What It's Like Running in the World's Most Northern Marathons
For most people, running a marathon is an extreme milestone. It takes an incredible level of athletic endurance and mental strength to train and compete in a 26.2 mile race. But how do you top the achievement once you’ve managed to do it in the first place? Runners can go the extra mile by tackling marathons in more exotic locations — like the top of the world.
Take Longyearbyen, Svalbard, the world’s northernmost settlement, and home to the Spitsbergen Marathon taking place on June 1, 2019. For being held in such a remote destination, located on an archipelago between Norway and the North Pole, the event draws a lot of runners to its snowy course. "We estimate that it will be around 500 participants this year and have a max on 1000 participants,” says Longyearbyen resident Silje M. Hagen, who manages the Spitsbergen Marathon. “There are not so many people who watch the race, but we believe most visitors get a good experience of feeling welcome to Longyearbyen and most of all we hope everyone who participates connects to nature and gets the ultimate running experience at 78 degrees north.”

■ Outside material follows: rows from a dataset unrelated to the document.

Lemma stats_grow_step (a : action) (w : World) : stats_grow (tbl w) (tbl (step a w)).
Proof.
  unfold step. simpl. destruct a as [|p i|p ch|p].
  - unfold do_join. destruct (Games.activeGame _) as [mine|]; [|apply stats_grow_refl].
    destruct (find _ _) as [room|]; [|apply stats_grow_refl].
    destruct (_ && _); [|apply stats_grow_refl].
    destruct (Games.joinRoom _ room (db w) _) as [[[d' rows] g'] evs].
    rewrite tbl_set_client, tbl_publish. apply stats_grow_refl.
  - unfold do_click. destruct (comp (client p w)) as [[g s|g s]|]; try apply stats_grow_refl.
    destruct (_ && _); [|apply stats_grow_refl].
    destruct (TicTacToe.handleClick _ _ _ _ _); [|apply stats_grow_refl].
    rewrite tbl_write. apply stats_grow_refl.
  - unfold do_choose. destruct (comp (client p w)) as [[g s|g s]|]; try apply stats_grow_refl.
    destruct (_ && _); [|apply stats_grow_refl].
    destruct (RockPaperScissors.makeChoice _ _ _ _ _) as [[s' u]|]; [|apply stats_grow_refl].
    rewrite tbl_write, tbl_set_client. apply stats_grow_refl.
  - unfold do_deliver. destruct (inbox (client p w)) as [|[|r] rest];
      [apply stats_grow_refl | rewrite tbl_set_client; apply stats_grow_refl |].
    destruct (comp (client p w)) as [k|].
    + pose proof (stats_grow_receive (user (client p w)) k r (tbl w)) as H.
      destruct (receive _ k r (tbl w)) as [k' t']. by rewrite tbl_set_client.
    + rewrite tbl_set_client. apply stats_grow_refl.
Qed.

(** X6: in every schedule the game counters only grow: a user's row is
    never removed and neither [games_played] nor [games_won] ever
    decreases; and if every row starts with 0 <= games_won <=
    games_played, every row has it at the end, the rows the callbacks
    create included. *)
Theorem counters_only_grow (l : list action) (w : World) :
  (∀ uid d, tbl w !! uid = Some d →
     ∃ d', tbl (run l w) !! uid = Some d'
       ∧ games_played d ≤ games_played d' ∧ games_won d ≤ games_won d')
  ∧ ((∀ uid d, tbl w !! uid = Some d → stats_ok d) →
     ∀ uid d, tbl (run l w) !! uid = Some d → stats_ok d).
Proof.
  change (stats_grow (tbl w) (tbl (run l w))).
  revert w. induction l as [|a l IH]; intros w; [apply stats_grow_refl|].
  simpl. eapply stats_grow_trans; [apply stats_grow_step|apply IH].
Qed.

The weather, while unpredictable, isn’t as cold as you might imagine for the arctic. “At the beginning of June there are normally pluses (around 5–10 degrees Celsius),” says Hagen. “The snow has melted most places and the town has a rich wildlife where you can be lucky to meet both reindeer, goose and eiders in and along the track.”
Hundreds of volunteers from the archipelago’s some 2200 residents help facilitate the Spitsbergen Marathon, handling check-in, passing out water, and keeping polar bears at bay. "Polar bear danger is a real situation we take seriously,” says Hagen. “There are patrolling polar bear guards on ATV in the trail who will keep the safety during the race.” The arctic island of Spitsbergen on which Longyearbyen is located is mostly undeveloped, and home to a healthy polar bear population. Residents traveling outside of the town year-round are required to carry a firearm for self defense. On race day, armed volunteers will be positioned around the track to protect runners. “All the time you have to be extra vigilant and watch out for polar bears,” says Polish runner Piotr Suchenia, winner of the 2018 Spitsbergen Marathon with a time of 2:52:27 (he also won in 2016).

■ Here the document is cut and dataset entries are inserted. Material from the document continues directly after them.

(** The calls of the client, whatever their outcome. *)
Lemma client_inv_run_allocate st live bytes r st' : client_inv (st, live) ->
  0 < bytes -> m_mm (cache st) + bytes + PageSize <= W64 -> mmap_allocate bytes false st = (r, st') ->
  match r with Ok a => client_inv (st', mkRange a (round_up bytes PageMask) :: live) | Err _ => client_inv (st', live) end.
Proof.
  intros Hc Hb Hw E. pose proof Hc as []. simpl in *.
  pose proof (wp_run _ _ _ _ _ _ (same_config_allocate st bytes false) E) as Hcfg.
  pose proof (wp_run _ _ _ _ _ _ (mmap_allocate_wp st bytes ci_inv0 Hb Hw) E) as Hrun. destruct r as [a|e].
  - destruct (round_up_page bytes) as [Hlen _]; [destruct ci_inv0; unfold PageSize in *; lia..|].
    eapply client_inv_allocate; [done|exact Hcfg|simpl; lia|apply Hrun].
  - destruct Hrun as (_&Hi&Hm&Hf). destruct Hcfg as [Hh' Ht].
    constructor; simpl; rewrite ?Hh', ?Ht; try done; try lia.
    + eapply within_bounds_mono; [..|exact ci_live0]; lia.
    + eapply Forall_impl; [exact ci_free0|]. simpl. intros r Hr x Hxr Hc'. by apply (Hr x), Hf.
Qed.
Lemma client_inv_run_unmap st l1 q l2 b st' : client_inv (st, l1 ++ q :: l2) ->
  mmap_unmap (addr q) (size q) st = (Ok b, st') -> client_inv (st', l1 ++ l2).
Proof.
  intros Hc E. pose proof Hc as []. simpl in *.
  eapply client_inv_unmap; [done|by apply (wp_run _ _ _ _ _ _ (same_config_unmap st (addr q) (size q)) E)|].
  rewrite Forall_app, Forall_cons in ci_live0, ci_aligned0.
  destruct ci_live0 as (_&Hq&_), ci_aligned0 as (_&Hqa&_).
  replace q with (mkRange (addr q) (size q)) in Hq by by destruct q.
  apply (wp_run _ _ _ _ _ _ (mmap_unmap_wp st _ _ ci_inv0 ci_track0 Hq Hqa) E).
Qed.
(** A client that forgets a range. *)
Lemma client_inv_drop st q live : client_inv (st, q :: live) -> client_inv (st, live).
Proof.
  intros []. simpl in *. rewrite Forall_cons in ci_live0, ci_aligned0, ci_free0. destruct ci_apart0.
  constructor; simpl; done || tauto.
Qed.


(** ** Concrete runs *)

(** A heap at 0x200000, three pages handed out, the middle one given back. *)
Definition maps0 : mm_state := fresh_maps 0x200000.
Definition maps1 : mm_state := snd ((mmap_allocate 0x3000 false ;;; mmap_unmap 0x201000 0x1000) maps0).

Lemma maps1_inv : mm_inv maps1.
Proof.
  assert (maps1 = mkMM (mkCache [mkRange 0x201000 0x1000] [mkRange 0x200000 0x1000]
    0x203000 true 4096) 0x200000) as -> by reflexivity.
  constructor; simpl; rewrite ?Forall_singleton; unfold within_bounds, apart; simpl; done || lia.
Qed.

Lemma mmap_allocate_ok_witness :
  wp (mmap_allocate 0x1000 false) (handed_out maps1 0x1000 false) (allocate_failed maps1) maps1 /\
  wp (mmap_allocate 0x1000 true) (handed_out maps1 0x1000 true) (allocate_failed maps1) maps1.
Proof.
  split; [apply (mmap_allocate_ok maps1 0x1000 false)|apply (mmap_allocate_ok maps1 0x1000 true)];
    [exact maps1_inv|lia|vm_compute; congruence|exact maps1_inv|lia|vm_compute; congruence].
Defined.

Lemma mmap_unmap_ok_witness :
  wp (mmap_unmap 0x200000 0x1000) (unmapped maps1 (mkRange 0x200000 0x1000))
    (fun e st' => free_error e /\ st' = maps1) maps1.
Proof.
  apply (mmap_unmap_ok maps1 0x200000 0x1000);
    [exact maps1_inv|reflexivity|vm_compute; intuition congruence|reflexivity].
Defined.

Lemma mmap_fixed_allocate_ok_witness :
  fst (mmap_fixed_allocate 0x201000 0x800 true maps1) = Ok 0x201000 /\
  wp (mmap_fixed_allocate 0x201000 0x800 true)
    (fun r st' => r = 0x201000 /\ mm_inv st' /\ m_mm (cache st') = m_mm (cache maps1) /\
       (forall x, 0x201000 <= x < 0x201000 + 0x800 -> ~ covers (m_free_ranges (cache st')) x) /\
       (forall x, covers (m_used_ranges (cache maps1)) x -> covers (m_used_ranges (cache st')) x))
    (fun e st' => too_many_used e /\ mm_inv st') maps1.
Proof.
  split; [reflexivity|].
  apply (mmap_fixed_allocate_ok maps1 0x201000 0x800);
    [exact maps1_inv|reflexivity|vm_compute; congruence|reflexivity|lia|vm_compute; congruence].
Defined.


(** *** Behaviours worth knowing *)

(** Removing the low part of a range drops the part that stays mapped, too: the
    used list forgets [0x201000, 0x203000). *)
Example remove_forgets_tail :
  remove_loop 0x200000 0x1000 [mkRange 0x200000 0x3000] = [].
Proof. reflexivity. Qed.

(** A hugepage allocation takes a fitting free range off the free list without using it. *)
Example huge_allocate_leaks :
  let st := snd ((mmap_allocate 0x400000 false ;;; mmap_allocate 0x1000 false ;;; mmap_unmap 0x200000 0x400000) maps0) in
  m_free_ranges (cache st) = [mkRange 0x200000 0x400000] /\
  fst (mmap_allocate 0x200000 true st) = Ok 0xA00000 /\
  m_free_ranges (cache (snd (mmap_allocate 0x200000 true st))) = [mkRange 0x400000 0x200000].
Proof. repeat split; reflexivity. Qed.

(** Unmapping a range that starts below the mmap area and ends at the bump pointer moves
    the bump pointer below [mmap_start]. *)
Example unmap_lowers_below_start :
  let st := snd (mmap_unmap 0x1FF000 0x4000 (snd (mmap_allocate 0x3000 false maps0))) in
  mmap_current st < mmap_start st.
Proof. reflexivity. Qed.

(** A fixed mapping of an unaligned range at the bump pointer inserts a free range of
    almost 2^64 bytes. *)
Example fixed_allocate_wraps :
  let st := snd (mmap_allocate 0x3000 false maps0) in
  let st' := snd (mmap_fixed_allocate 0x202800 0x800 true st) in
  exists r, r ∈ m_free_ranges (cache st') /\ 2 ^ 63 < size r.
Proof. vm_compute. eexists. split; [left|reflexivity]. Qed.

(** Shrinking the last mapping with [mmap_relax] and then unmapping the rest is not a no-op
    on the used list: a zero-sized range can be left behind. *)
Example relax_to_zero_keeps_empty_range :
  let st := snd ((mmap_allocate 0x3000 false ;;; mmap_relax 0x200000 0x3000 0) maps0) in
  m_used_ranges (cache st) = [mkRange 0x200000 0].
Proof. reflexivity. Qed.

End MachineMaps.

And then there’s the course, which is both challenging and scenic. “There is very variable weather on Spitsbergen. In one part of the route the sun may shine, in another rain and blow wind,” says Suchenia. “The route is very hilly and leads on a variable surface. It is a very diverse marathon with the most beautiful views in the world.” To prepare for the race, Suchenia recommends training on mountainous terrain with various surfaces, including parks or forests where the ground is soft. He also suggests packing gear to stand up against Svalbard’s windy and cold conditions.
But there’s another race even further north than Spitsbergen, one that makes Svalbard’s look like child’s play. The world’s most northern marathon, the FWD North Pole Marathon, took place for the seventeenth time on April 9, 2019. The marathon is held at Barneo Ice Camp, 89 degrees north, and is Suchenia’s favorite. “I won this marathon in 2017 and it was an amazing feeling to win the top of the world,” he says. “There, man is 100 percent self-dependent and depends on nature and weather. It is also a very difficult and demanding course due to the extremely low temperature and very difficult surface.”

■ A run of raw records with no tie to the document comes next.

(* ===== verification/MemoryBanks.v ===== *)
(** * Memory banks

    [MemoryBank] and [MemoryBanks] (lib/tinykvm/memory_bank.hpp, memory_bank.cpp):
    page allocators for copy-on-write memory.  Each bank is one host mapping that
    backs guest-physical addresses from an arena; pages are handed out in order and
    are never freed one by one.  A reference to a bank is its index in the vector.

    [m_mem] is a [std::vector] whose elements unmap their memory when destroyed and
    are copied, not moved, when the vector grows: [m_capacity] is the vector's capacity
    and [grow] what a reallocation does to the old elements. *)
From S2P Require Import Prelude Host.
From stdpp Require Import base tactics list numbers strings gmap.
From Stdlib Require Import ZArith Lia Bool.
Local Open Scope Z_scope.

Definition u32 (z : Z) : Z := z mod 2 ^ 32.
Definition u16 (z : Z) : Z := z mod 2 ^ 16.

Definition N_PAGES : Z := 4 * 512.
Definition N_HUGEPAGES : Z := 512.
Definition FIRST_BANK_IDX : Z := 2.
Definition ARENA_BASE_ADDRESS : Z := 0x7000000000.

(** ** Data *)

Record MemoryBank := mkBank {
  mem : Z;
  b_addr : Z;
  n_used : Z;
  n_dirty : Z;
  n_pages : Z;
  b_idx : Z }.

Record MemoryBanks := mkBanks {
  m_mem : list MemoryBank;
  m_capacity : Z;
  m_arena_begin : Z;
  m_arena_next : Z;
  m_idx : Z;
  m_hugepage_pages : Z;
  m_num_pages : Z;
  m_max_pages : Z }.

Record Page := mkPage { pmem : Z; p_addr : Z; p_size : Z; p_dirty : bool }.

(** The options the banks read. *)
Record BankOptions := mkBankOptions {
  max_cow_mem : Z;
  hugepages_arena_size : Z;
  vmem_base_address : Z;
  dylink_address_hint : Z }.

Definition set_mem (b : MemoryBanks) z :=
  mkBanks z (m_capacity b) (m_arena_begin b) (m_arena_next b) (m_idx b) (m_hugepage_pages b) (m_num_pages b) (m_max_pages b).
Definition set_capacity (b : MemoryBanks) z :=
  mkBanks (m_mem b) z (m_arena_begin b) (m_arena_next b) (m_idx b) (m_hugepage_pages b) (m_num_pages b) (m_max_pages b).
Definition set_arena_next (b : MemoryBanks) z :=
  mkBanks (m_mem b) (m_capacity b) (m_arena_begin b) z (m_idx b) (m_hugepage_pages b) (m_num_pages b) (m_max_pages b).
Definition set_idx (b : MemoryBanks) z :=
  mkBanks (m_mem b) (m_capacity b) (m_arena_begin b) (m_arena_next b) z (m_hugepage_pages b) (m_num_pages b) (m_max_pages b).
Definition set_hugepage_pages (b : MemoryBanks) z :=
  mkBanks (m_mem b) (m_capacity b) (m_arena_begin b) (m_arena_next b) (m_idx b) z (m_num_pages b) (m_max_pages b).
Definition set_num_pages (b : MemoryBanks) z :=
  mkBanks (m_mem b) (m_capacity b) (m_arena_begin b) (m_arena_next b) (m_idx b) (m_hugepage_pages b) z (m_max_pages b).
Definition set_max (b : MemoryBanks) z :=
  mkBanks (m_mem b) (m_capacity b) (m_arena_begin b) (m_arena_next b) (m_idx b) (m_hugepage_pages b) (m_num_pages b) z.

(** ** [MemoryBank] operations *)

Definition bank_size (b : MemoryBank) : Z := mul64 (n_pages b) 4096.
Definition dirty_size (b : MemoryBank) : Z := mul64 (n_dirty b) 4096.
Definition bank_empty (b : MemoryBank) : bool := n_used b =? n_pages b.

Definition bank_within (b : MemoryBank) (a s : Z) : bool :=
  (b_addr b <=? a) && (a ⊕ s <=? b_addr b ⊕ bank_size b) && (a <=? a ⊕ s).

Definition bank_at (b : MemoryBank) (paddr : Z) : Z := mem b ⊕ (paddr ⊖ b_addr b).

Definition room_for (b : MemoryBank) (pages : Z) : bool :=
  if (pages =? N_HUGEPAGES) && negb (n_used b mod N_HUGEPAGES =? 0) then false
  else n_used b ⊕ pages <=? n_pages b.

(** [get_next_page]: the page and the updated bank. *)
Definition bank_next_page (b : MemoryBank) (pages : Z) : Page * MemoryBank :=
  let offset := mul64 4096 (n_used b) in
  let dirty := n_used b <? n_dirty b in
  let n_used' := u32 (n_used b + pages) in
  let n_dirty' := Z.max n_used' (n_dirty b) in
  (mkPage (mem b ⊕ offset) (b_addr b ⊕ offset) (mul64 pages 4096) dirty,
   mkBank (mem b) (b_addr b) n_used' n_dirty' (n_pages b) (b_idx b)).

(** ** [MemoryBanks] operations, with the host beside them *)

Record BS := mkBS { bs_host : host; bs_banks : MemoryBanks }.

Definition on_host {A} (m : M host A) : M BS A :=
  fun s => let (r, h) := m (bs_host s) in (r, mkBS h (bs_banks s)).
Definition modify_banks (f : MemoryBanks -> MemoryBanks) : M BS unit :=
  modify (fun s => mkBS (bs_host s) (f (bs_banks s))).

Definition using_hugepages (b : MemoryBanks) : bool := 0 <? m_hugepage_pages b.

(** Reallocation of the vector: the old elements are copied and destroyed. *)
Definition grow (capacity : Z) : M BS unit :=
  let! s := get in
  for_each (m_mem (bs_banks s)) (fun b => on_host (host_munmap (mem b) (mul64 (n_pages b) 4096))) ;;;
  modify_banks (fun b => set_capacity b capacity).

Definition reserve (n : Z) : M BS unit :=
  let! s := get in
  when (m_capacity (bs_banks s) <? n) (grow n).

Definition emplace_back (bank : MemoryBank) : M BS unit :=
  let! s := get in
  let size := Z.of_nat (length (m_mem (bs_banks s))) in
  when (m_capacity (bs_banks s) =? size) (grow (Z.max 1 (2 * size))) ;;;
  modify_banks (fun b => set_mem b (m_mem b ++ [bank])).

(** The number of banks [set_max_pages] reserves room for. *)
Definition reserved_banks (b : MemoryBanks) : Z :=
  u32 (u32 (m_max_pages b + N_PAGES) - 1) / N_PAGES + 1 + (if using_hugepages b then 1 else 0).

Section banks.
Context `{os : HostOS}.

Definition set_max_pages (new_max new_hugepages : Z) : M BS unit :=
  modify_banks (fun b => set_hugepage_pages (set_max b (u32 new_max)) (u32 new_hugepages)) ;;;
  let! s := get in
  let b := bs_banks s in
  if negb (m_hugepage_pages b mod N_HUGEPAGES =? 0) then
    throw (MemoryException "Hugepages size must be multiple of 2MB"
      (mul64 (m_hugepage_pages b) 4096) (N_HUGEPAGES * 4096) false)
  else reserve (reserved_banks b).

Definition MemoryBanks_new (o : BankOptions) : M BS unit :=
  modify_banks (fun _ => mkBanks [] 0 ARENA_BASE_ADDRESS ARENA_BASE_ADDRESS FIRST_BANK_IDX 0 0 0) ;;;
  (if negb (vmem_base_address o =? 0) || (0x1000000000 <=? dylink_address_hint o) then
     modify_banks (fun b => mkBanks (m_mem b) (m_capacity b) (m_arena_begin b ⊕ 0x800000000)
       (m_arena_begin b ⊕ 0x800000000) (m_idx b) (m_hugepage_pages b) (m_num_pages b) (m_max_pages b))
   else ret tt) ;;;
  set_max_pages (max_cow_mem o / 4096) (hugepages_arena_size o / 4096).

Definition init_from (other : MemoryBanks) : M BS unit :=
  modify_banks (fun b => mkBanks (m_mem b) (m_capacity b) (m_arena_begin other) (m_arena_next other)
    (m_idx b) (m_hugepage_pages b) (m_num_pages b) (m_max_pages b)) ;;;
  let! s := get in
  match m_mem (bs_banks s) with
  | [] => ret tt
  | b0 :: _ =>
      throw (MemoryException "Cannot init_from() when banks are already allocated (arena_begin will be wrong)"
        (m_arena_begin (bs_banks s)) (b_addr b0) false)
  end.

When Suchenia competed in 2017, the race began with a temperature of -23.8 degrees Fahrenheit. Runners have to find a balance dressing for the freezing weather while not overheating under too many layers. On their upper body, they’re instructed to wear a base layer, a mid fleece layer, and an outer shell. Legs only require two layers: a base and outer shell. Runners must pack two sets of clothing to change into during the race in case they get cold and wet. “Keeping dry is important in cold conditions,” the FWD North Pole Marathon’s website reads. This is the only marathon in the world run completely over frozen water, no land at all.
Such an intense race comes with an intense price tag. The fee to enter the FWD North Pole Marathon is €16,000 (about $18,000), or €15,000 (roughly $17,000) if you’re paying in full at registration. Included in the price are your flights to and from the North Pole from Svalbard, your North Pole accommodations (a heated tent shared by 12 people), a helicopter flight to the exact Geographic North Pole, medical support, emergency medical evacuation insurance, and more. And you get a t-shirt.
Once you check Spitsbergen and North Pole marathons off your bucket list, head south, way south, for your next challenge: The Antarctic Ice Marathon. Held in January, it’s the world’s southernmost marathon and, you guessed it, Suchenia has run it. “The marathon in Antarctica is played on a snow loop, where the snow is loose, slushy and runs very hard,” he says. “In addition, it was snowing all the time and it was blowing strongly. It was cold, although not as at the North Pole, where the temperature felt during the marathon was minus 50 degrees Celsius.”